» EXERCISE INPUTS
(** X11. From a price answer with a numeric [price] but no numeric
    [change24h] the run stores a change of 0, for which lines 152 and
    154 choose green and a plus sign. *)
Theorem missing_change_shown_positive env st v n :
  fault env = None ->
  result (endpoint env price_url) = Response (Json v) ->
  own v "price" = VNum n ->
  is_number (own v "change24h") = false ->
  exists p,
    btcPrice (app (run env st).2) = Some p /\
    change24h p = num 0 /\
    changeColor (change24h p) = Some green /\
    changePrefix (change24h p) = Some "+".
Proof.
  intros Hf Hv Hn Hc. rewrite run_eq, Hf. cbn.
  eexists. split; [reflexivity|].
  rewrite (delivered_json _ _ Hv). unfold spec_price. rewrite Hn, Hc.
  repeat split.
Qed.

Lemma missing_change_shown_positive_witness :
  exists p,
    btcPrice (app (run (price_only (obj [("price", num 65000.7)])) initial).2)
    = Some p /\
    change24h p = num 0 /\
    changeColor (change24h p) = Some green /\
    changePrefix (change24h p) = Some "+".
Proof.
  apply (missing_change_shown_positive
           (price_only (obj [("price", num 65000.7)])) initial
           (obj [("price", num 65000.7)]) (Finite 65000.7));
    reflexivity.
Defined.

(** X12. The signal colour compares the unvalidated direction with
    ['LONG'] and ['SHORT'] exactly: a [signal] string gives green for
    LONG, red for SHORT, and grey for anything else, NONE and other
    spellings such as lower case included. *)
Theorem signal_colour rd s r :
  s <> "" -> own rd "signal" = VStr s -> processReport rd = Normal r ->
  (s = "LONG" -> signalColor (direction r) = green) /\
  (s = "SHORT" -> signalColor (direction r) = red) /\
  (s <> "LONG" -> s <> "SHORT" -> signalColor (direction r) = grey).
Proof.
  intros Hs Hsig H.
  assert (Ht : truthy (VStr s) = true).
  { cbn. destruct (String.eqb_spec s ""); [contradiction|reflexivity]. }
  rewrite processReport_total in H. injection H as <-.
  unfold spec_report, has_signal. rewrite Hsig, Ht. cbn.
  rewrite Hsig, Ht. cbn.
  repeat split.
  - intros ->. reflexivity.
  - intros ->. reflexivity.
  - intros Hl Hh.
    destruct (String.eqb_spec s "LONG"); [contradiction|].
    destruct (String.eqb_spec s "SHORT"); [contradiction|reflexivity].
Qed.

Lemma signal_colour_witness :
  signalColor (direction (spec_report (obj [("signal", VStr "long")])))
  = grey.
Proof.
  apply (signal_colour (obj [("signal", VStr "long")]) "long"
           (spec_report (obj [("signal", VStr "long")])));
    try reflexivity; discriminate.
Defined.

» EXERCISE INSTRUCTIONS
From the records above, retype only the lines starting at the line that contains "65000.7)]) (Finite 65000.7));" and ending at the line that contains "rewrite processReport_total in", both included.

» RESULT
           (obj [("price", num 65000.7)]) (Finite 65000.7));
    reflexivity.
Defined.

(** X12. The signal colour compares the unvalidated direction with
    ['LONG'] and ['SHORT'] exactly: a [signal] string gives green for
    LONG, red for SHORT, and grey for anything else, NONE and other
    spellings such as lower case included. *)
Theorem signal_colour rd s r :
  s <> "" -> own rd "signal" = VStr s -> processReport rd = Normal r ->
  (s = "LONG" -> signalColor (direction r) = green) /\
  (s = "SHORT" -> signalColor (direction r) = red) /\
  (s <> "LONG" -> s <> "SHORT" -> signalColor (direction r) = grey).
Proof.
  intros Hs Hsig H.
  assert (Ht : truthy (VStr s) = true).
  { cbn. destruct (String.eqb_spec s ""); [contradiction|reflexivity]. }
  rewrite processReport_total in H. injection H as <-.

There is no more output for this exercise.